Filsafat modern telah menjadi penafsir sains, dan mengatur hasil dari sains alam dan sosial ke dalam sebuah pandangan dunia. Interpretasi tersebut pada gilirannya menentukan arah yang akan diambil sains dalam studinya tentang alam. Interpretasi inilah tentang pernyataan dan kesimpulan umum sains dan arah sains sejauh yang ditawarkan oleh interpretasi tersebut yang harus diletakkan pada evaluasi kritis, sebagaimana mereka tawarkan pada kita hari ini problem paling mendalam yang telah dihadapkan pada kita secara umum dalam urusan agama dan sejarah intelektual kita.

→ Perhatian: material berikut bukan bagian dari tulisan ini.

Lemma save_upload_directory_witness :
  (save Demo.no_repr Fixtures.ep 3 (Demo.start (Fixtures.always VNone) Fixtures.elsewhere)
   = Some (Raise (IOError "Dir /tmp/fake does not exist."),
           Demo.start (Fixtures.always VNone) Fixtures.elsewhere) /\
   upload Demo.no_repr Fixtures.ep VNone
     (Demo.start (Fixtures.always VNone) Fixtures.elsewhere)
   = Some (Raise (IOError "Dir /tmp/fake does not exist."),
           Demo.start (Fixtures.always VNone) Fixtures.elsewhere)) /\
  save Demo.no_repr Fixtures.ep 3
    (Demo.start (Fixtures.always (VDict Fixtures.test_mappings)) Fixtures.empty_dir)
  = bind (dump_mapping Demo.no_repr Fixtures.ep)
      (fun _ => dump_data Demo.no_repr Fixtures.ep 3)
      (Demo.start (Fixtures.always (VDict Fixtures.test_mappings)) Fixtures.empty_dir).
Proof.
  split.
  - apply (proj1 (save_upload_directory Demo.no_repr (Demo.cluster (Fixtures.always VNone))
                    Fixtures.ep 3 VNone
                    (Demo.start (Fixtures.always VNone) Fixtures.elsewhere))).
    right. reflexivity.
  - apply (proj2 (save_upload_directory Demo.no_repr
                    (Demo.cluster (Fixtures.always (VDict Fixtures.test_mappings)))
                    Fixtures.ep 3 VNone
                    (Demo.start (Fixtures.always (VDict Fixtures.test_mappings))
                       Fixtures.empty_dir))).
    exists "/tmp/fake". split; [reflexivity|]. split; [discriminate | reflexivity].
Defined.

(** * Further properties *)

(** ** The URL builder *)

Lemma all_strs_strings (segs : list string) : all_strs (map VStr segs) = Ok segs.
Proof.
  induction segs as [|s segs IH]; [reflexivity|].
  cbn [map all_strs]. now rewrite IH.
Qed.

Lemma filter_truthy_strings (segs : list string) :
  filter truthy (map VStr segs) = map VStr (filter nonempty segs).
Proof.
  induction segs as [|s segs IH]; [reflexivity|].
  cbn [map filter]. change (truthy (VStr s)) with (nonempty s).
  destruct (nonempty s); cbn [map]; now rewrite IH.
Qed.

Lemma append_nonempty (a b : string) : a <> "" -> String.eqb (a ++ b) "" = false.
Proof.
  destruct a as [|c a]; [contradiction | reflexivity].
Qed.

Lemma endswith_slash_appended (u : string) : endswith (u ++ "/") "/" = true.
Proof.
  induction u as [|c u IH]; [reflexivity|].
  cbn [String.append endswith]. rewrite IH. now destruct (String.eqb _ _).
Qed.

Lemma with_slash_ends (u : string) : endswith (with_slash u) "/" = true.
Proof.
  unfold with_slash. destruct (endswith u "/") eqn:H; [exact H|].
  apply endswith_slash_appended.
Qed.

Section UrlProperties.

Variable py_repr : value -> string.

Lemma format_param_nonempty (kv : string * value) : format_param py_repr kv <> "".
Proof.
  unfold format_param. destruct (fst kv); discriminate.
Qed.

Lemma joined_params_nonempty (p : string * value) (ps : list (string * value)) :
  String.eqb (String.concat "&" (map (format_param py_repr) (p :: ps))) "" = false.
Proof.
  cbn [map String.concat]. destruct (map (format_param py_repr) ps) as [|q qs].
  - destruct (format_param py_repr p) eqn:H; [|reflexivity].
    now destruct (format_param_nonempty p).
  - apply append_nonempty. apply format_param_nonempty.
Qed.

(** X1.  On string segments [make_url] never fails and builds the base URI
    with exactly one slash added when it has none at its end, the non-empty
    segments joined by slashes (the empty ones dropped), and the query
    string: nothing when there are no parameters, otherwise a question mark
    and the parameters as [key=value] joined by ampersands in the order of
    the call. *)
Theorem make_url_strings (u : string) (segs : list string) (params : list (string * value)) :
  make_url py_repr u (map VStr segs) params
  = Ok (with_slash u ++ String.concat "/" (filter nonempty segs)
          ++ query_string py_repr params).
Proof.
  unfold make_url, str_join. rewrite filter_truthy_strings, all_strs_strings.
  cbn [rbind]. destruct params as [|p ps].
  - cbn [map String.concat String.eqb query_string]. now rewrite append_nil_r.
  - rewrite joined_params_nonempty. reflexivity.
Qed.

(** X2.  The trailing slash of the base URI does not matter: a base URI
    and the same with the slash [make_url] would add give the same result,
    whatever the segments and parameters. *)
Theorem make_url_trailing_slash (u : string) (path : list value)
  (params : list (string * value)) :
  make_url py_repr (with_slash u) path params = make_url py_repr u path params.
Proof.
  unfold make_url.
  assert (H : with_slash (with_slash u) = with_slash u).
  { unfold with_slash at 1. now rewrite with_slash_ends. }
  now rewrite H.
Qed.

(** X3.  A segment that counts as false (None, the empty string, zero, an
    empty list or dictionary) leaves no trace in the URL, wherever it
    stands. *)
Theorem make_url_drops_falsy (u : string) (before after : list value) (x : value)
  (params : list (string * value)) :
  truthy x = false ->
  make_url py_repr u (before ++ x :: after) params
  = make_url py_repr u (before ++ after) params.
Proof.
  intros H. unfold make_url. rewrite !filter_app. cbn [filter]. now rewrite H.
Qed.

Lemma all_strs_non_string (before after : list value) (x : value) :
  (forall s, x <> VStr s) ->
  (forall y, In y before -> exists s, y = VStr s) ->
  all_strs (before ++ x :: after) = Raise TypeError.
Proof.
  intros Hx. induction before as [|y before IH]; intros Hb.
  - cbn [app all_strs]. destruct x; try reflexivity. now destruct (Hx s).
  - destruct (Hb y (or_introl eq_refl)) as [s ->].
    cbn [app all_strs]. rewrite IH; [reflexivity|].
    intros z Hz. apply Hb. now right.
Qed.

Lemma make_url_raises (u : string) (before after : list value) (x : value)
  (params : list (string * value)) :
  Forall (fun y => truthy y = false \/ exists s, y = VStr s) before ->
  true_non_string x ->
  make_url py_repr u (before ++ x :: after) params = Raise TypeError.
Proof.
  intros Hb [Ht Hx]. unfold make_url, str_join.
  rewrite filter_app. cbn [filter]. rewrite Ht.
  rewrite (all_strs_non_string (filter truthy before) (filter truthy after) x Hx).
  - reflexivity.
  - intros y Hy. apply filter_In in Hy as [Hin Hty].
    destruct (proj1 (Forall_forall _ _) Hb y Hin) as [Hf|Hs]; [congruence | exact Hs].
Qed.

(** X4.  A segment that counts as true and is not a string (a number that
    is not zero, [True], a non-empty list or dictionary) makes [make_url]
    raise [TypeError] when the segments before it are strings: the join
    takes strings only. *)
Theorem make_url_non_string (u : string) (before : list string) (after : list value)
  (x : value) (params : list (string * value)) :
  true_non_string x ->
  make_url py_repr u (map VStr before ++ x :: after) params = Raise TypeError.
Proof.
  intros Hx. apply make_url_raises; [|exact Hx].
  apply Forall_forall. intros y Hy. apply in_map_iff in Hy as (s & <- & _).
  right. now exists s.
Qed.

End UrlProperties.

Evaluasi kita harus termasuk pengujian kritis akan metode sains modern; konsep, presuposisi, dan simbolnya; aspek empiris dan rasionalnya, dan yang menyangkut nilai dan etika; interpretasinya tentang asal-usul; teori pengetahuannya; presuposisinya tentang eksistensi dunia eksternal, tentang keseragaman alam, dan rasionalitas proses alamiah; teori tentang alam semesta; klasifikasi tentang sains; batasannya dan saling-hubung satu sama lain dari sains, dan hubungan sosialnya.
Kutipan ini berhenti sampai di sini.